Canadian Forces Artist Program
In the summer of 2019, I travelled to Latvia as part of the Canadian Forces Artist Program (CFAP) to observe Operation REASSURANCE, a Canadian Armed Forces (CAF) mission established in 2014 following Russia’s annexation of Crimea. The mission is part of NATO’s broader deterrence and defence strategies in Eastern Europe. The photographs in this series were taken in and around Camp Ādaži, a NATO military base and training ground near Riga, where I was embedded with the enhanced Forward Presence (eFP) Battle Group. At the time, the eFP Battle Group included troops from Canada, Spain, Albania, Montenegro, Poland, Italy, Slovakia, Slovenia, Czech Republic, and Latvia. Additional images were captured in Estonia during outreach activities. The title of the series responds to a 2023 CAF recruitment campaign.
The photographs explore how violence is framed as heroic and how boys and men are socialized into systems of militarized masculinity. Soldiers are shown in in-between moments outside the spectacle of combat. They are both literal and symbolic targets, shaped by a system that recruits, trains, and disciplines them into rigid roles. In one image, young boys handle real firearms during a CAF outreach event, underscoring how militarized values are introduced through sanctioned forms of play.
Parallel to my time in and after the CFAP residency, I began researching the legacy of Canada’s first official female war artist, Molly Lamb Bobak, focusing in particular on her wartime diary.

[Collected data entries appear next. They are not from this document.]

(** ** Packed coordinates of any angle *)

Lemma int_of_float_inject z : Py.int_of_float (inject_Z z) = z.
Proof. unfold Py.int_of_float. simpl. apply Z.quot_1_r. Qed.

Lemma parts_bounds a :
  (0 <= a)%Q ->
  0 <= whole_part a
  /\ 0 <= minute_part a <= 59
  /\ (0 <= second_part a)%Q /\ (second_part a < 60)%Q.
Proof.
  intros Ha. unfold second_part, minute_part, whole_part.
  set (d := Qfloor a).
  pose proof (Qfloor_le a) as Hd1. pose proof (Qlt_floor a) as Hd2.
  fold d in Hd1, Hd2. rewrite inject_Z_plus in Hd2.
  set (mfull := ((a - inject_Z d) * inject_Z 60)%Q).
  set (m := Qfloor mfull).
  pose proof (Qfloor_le mfull) as Hm1. pose proof (Qlt_floor mfull) as Hm2.
  fold m in Hm1, Hm2. rewrite inject_Z_plus in Hm2.
  change (inject_Z 1) with 1%Q in *. change (inject_Z 60) with 60%Q in *.
  assert (Hmf : (0 <= mfull)%Q /\ (mfull < 60)%Q) by (unfold mfull; split; lra).
  assert (Hd0 : 0 <= d).
  { apply (Qfloor_resp_le 0 a) in Ha. exact Ha. }
  assert (Hm0 : 0 <= m).
  { destruct Hmf as [Hmf _]. apply (Qfloor_resp_le 0 mfull) in Hmf. exact Hmf. }
  assert (Hm59 : m <= 59).
  { assert (Hlt : (inject_Z m < inject_Z 60)%Q)
      by (change (inject_Z 60) with 60%Q; lra).
    rewrite <- Zlt_Qlt in Hlt. lia. }
  repeat split; try assumption; lra.
Qed.

Lemma second_ticks_bounds a : (0 <= a)%Q -> 0 <= second_ticks a <= 600000.
Proof.
  intros Ha. destruct (parts_bounds a Ha) as (_ & _ & Hs0 & Hs1).
  unfold second_ticks. split.
  - apply round_half_even_nonneg. change (inject_Z 10000) with 10000%Q. lra.
  - apply round_half_even_le. change (inject_Z 10000) with 10000%Q.
    change (inject_Z 600000) with 600000%Q. lra.
Qed.

(** What the packing of lines 74-75 makes of the components of an angle. *)
Lemma sexagesimal_packed x :
  Py.float_of_string (packed_literal (sexagesimal x))
  = Ok (packed_value (packed_sign x) (Qabs x)).
Proof.
  pose proof (Qabs_nonneg x) as Ha.
  destruct (parts_bounds _ Ha) as (Hd & Hm & Hs0 & Hs1).
  pose proof (second_ticks_bounds _ Ha) as Ht.
  unfold sexagesimal. cbv zeta.
  set (sign := if Qle_bool 0 x then 1 else -1).
  assert (Hsign : sign = 1 \/ sign = -1) by (unfold sign; destruct (Qle_bool 0 x); auto).
  fold (whole_part (Qabs x)). fold (minute_part (Qabs x)).
  fold (second_part (Qabs x)).
  assert (Hr : Py.round_half_even
                 (Qabs (Qred (inject_Z sign * second_part (Qabs x))) * inject_Z 10000)
               = second_ticks (Qabs x)).
  { apply round_half_even_proper. rewrite Qred_correct.
    destruct Hsign as [-> | ->].
    - rewrite Qabs_pos by (change (inject_Z 1) with 1%Q; lra).
      change (inject_Z 1) with 1%Q. ring.
    - rewrite Qabs_neg by (change (inject_Z (-1)) with (-1)%Q; lra).
      change (inject_Z (-1)) with (-1)%Q. ring. }
  rewrite packed_literal_value; rewrite ?int_of_float_inject, ?Hr.
  - unfold packed_value, packed_sign.
    match goal with
    | |- Ok (Qred (inject_Z ?A / _)) = Ok (Qred (inject_Z ?B / _)) =>
        assert (HAB : A = B); [|rewrite HAB; reflexivity]
    end.
    unfold sign. destruct (Qle_bool 0 x); simpl orb; cbv iota.
    + destruct (Z.ltb_spec (1 * whole_part (Qabs x)) 0); lia.
    + destruct (Z.eqb_spec (whole_part (Qabs x)) 0) as [E|E];
        destruct (Z.ltb_spec (-1 * whole_part (Qabs x)) 0); lia.
  - destruct Hsign as [-> | ->]; lia.
  - lia.
Qed.
(** * Speech emotion recognition: the training loop, its learning-rate
      schedule, the feature extractor and the validation workflow

    A shallow embedding of [docs/notebooks/05_Enhanced_Model.ipynb]
    ([CosineAnnealingWarmRestarts], [train_enhanced_model],
    [evaluate_model], [EmotionFeatureExtractor]) and of the
    "Basic Code Validation" workflow.

    Python objects that are mutated in place (the optimizer's parameter
    groups, the scheduler, the tensors behind the model's parameters) live
    in an explicit world that every operation threads; a Python exception
    is a [Raise] result. *)

From Stdlib Require Import ZArith List Bool Lia PrimFloat Uint63.
From Stdlib Require Import SpecFloat FloatOps.
From Stdlib Require Import ZifyNat ArithRing.
From stdpp Require Import gmap strings list fin_maps.

Local Open Scope Z_scope.

(** Linear arithmetic with division by constants. *)
Ltac div_lia := zify; Z.to_euclidean_division_equations; lia.

(** ** Python results and the state-and-exception monad *)

Module Py.

(** [TorchError] stands for whatever a call into the framework raises
    (torch's RuntimeError, ValueError, IndexError): the notebook catches
    nothing, so the class of such an exception makes no difference to
    it. *)
Inductive exn : Type :=
| ZeroDivisionError
| OverflowError
| KeyError
| TorchError.

Inductive result (A : Type) : Type :=
| Ok (a : A)
| Raise (e : exn).
Arguments Ok {A} a.
Arguments Raise {A} e.

Definition is_ok {A} (r : result A) : bool :=
  match r with Ok _ => true | Raise _ => false end.

Definition value_or {A} (d : A) (r : result A) : A :=
  match r with Ok a => a | Raise _ => d end.

(** A computation over a mutable world [W]. *)
Definition M (W A : Type) : Type := W -> result (A * W).

Definition ret {W A} (a : A) : M W A := fun w => Ok (a, w).

Definition bind {W A B} (c : M W A) (k : A -> M W B) : M W B :=
  fun w => match c w with
           | Ok (a, w') => k a w'
           | Raise e => Raise e
           end.

Definition raise {W A} (e : exn) : M W A := fun _ => Raise e.
Definition get {W} : M W W := fun w => Ok (w, w).
Definition modify {W} (f : W -> W) : M W unit := fun w => Ok (tt, f w).
Definition lift {W A} (r : result A) : M W A :=
  fun w => match r with Ok a => Ok (a, w) | Raise e => Raise e end.

(** The result of a framework call that may have raised. *)
Definition torch {W A} (r : option A) : M W A :=
  fun w => match r with Some a => Ok (a, w) | None => Raise TorchError end.

(** [for x in xs: body x] with a loop-carried accumulator. *)
Fixpoint for_each {W A B} (xs : list A) (body : A -> B -> M W B) (acc : B)
  : M W B :=
  match xs with
  | [] => ret acc
  | x :: xs' => bind (body x acc) (for_each xs' body)
  end.

(** A list comprehension whose element expression may raise. *)
Fixpoint comprehension {A B} (f : A -> result B) (xs : list A)
  : result (list B) :=
  match xs with
  | [] => Ok []
  | x :: xs' =>
      match f x with
      | Raise e => Raise e
      | Ok y => match comprehension f xs' with
                | Raise e => Raise e
                | Ok ys => Ok (y :: ys)
                end
      end
  end.

End Py.

Import Py.

Declare Scope py_scope.
Delimit Scope py_scope with py.
Notation "x <- c ;; k" := (Py.bind c (fun x => k))
  (at level 100, c at next level, right associativity) : py_scope.
Notation "c ;;; k" := (Py.bind c (fun _ => k))
  (at level 100, right associativity) : py_scope.

(** ** Python floats

    The arithmetic the notebook performs on floats, as an interface: the
    code is verified for every implementation of it.  Integer operands are
    converted with [of_int], as Python does in mixed arithmetic. *)

Class PyFloat (F : Type) : Type := {
  of_int : Z -> F;
  fadd : F -> F -> F;
  fsub : F -> F -> F;
  fmul : F -> F -> F;
  fdiv : F -> F -> F;          (* only called with a non-zero divisor *)
  flt : F -> F -> bool;        (* [<] *)
  finf : F;                    (* [float('inf')] *)
  np_pi : F;
  np_cos : F -> F;
}.

(** [x / n] for a float [x] and an int [n] that is a length or a count
    (so within the range of a float): Python raises on [n == 0]. *)
Definition truediv {F} `{PyFloat F} (x : F) (n : Z) : result F :=
  if n =? 0 then Raise ZeroDivisionError else Ok (fdiv x (of_int n)).

(** Mixed arithmetic converts the int operand first, and an int of
    arbitrary size need not have a float: the conversion rounds to
    nearest, and from [2^1024 - 2^970] on the result would be [2^1024],
    which Python refuses with [OverflowError]. *)
Definition float_limit : Z := 2 ^ 1024 - 2 ^ 970.

Definition fits_float (n : Z) : bool := Z.abs n <? float_limit.

(** [x * n] and [x / n] for a float [x] and an arbitrary int [n]. *)
Definition mul_int {F} `{PyFloat F} (x : F) (n : Z) : result F :=
  if fits_float n then Ok (fmul x (of_int n)) else Raise OverflowError.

In response, I developed a contemporary war diary in the form of a sketchbook, combining field observations with reflections on the treatment and representation of women in the Department of National Defence and CAF. The sketchbook merges text and image in a visual narrative. One drawing seen here depicts three Canadian Heroes Force™ action figures released in 2012 to represent real Canadian soldiers and offer a domestic counterpoint to the U.S.-centric GI Joe. Their inclusion highlights how militarized heroism is marketed to children.
Four photographs from the series and selections from the sketchbook were exhibited in the Group 9 CFAP exhibition at the Canadian War Museum (2023 – 2024), alongside reproductions of Bobak’s wartime diary. This project was supported by a grant from Calgary Arts Development.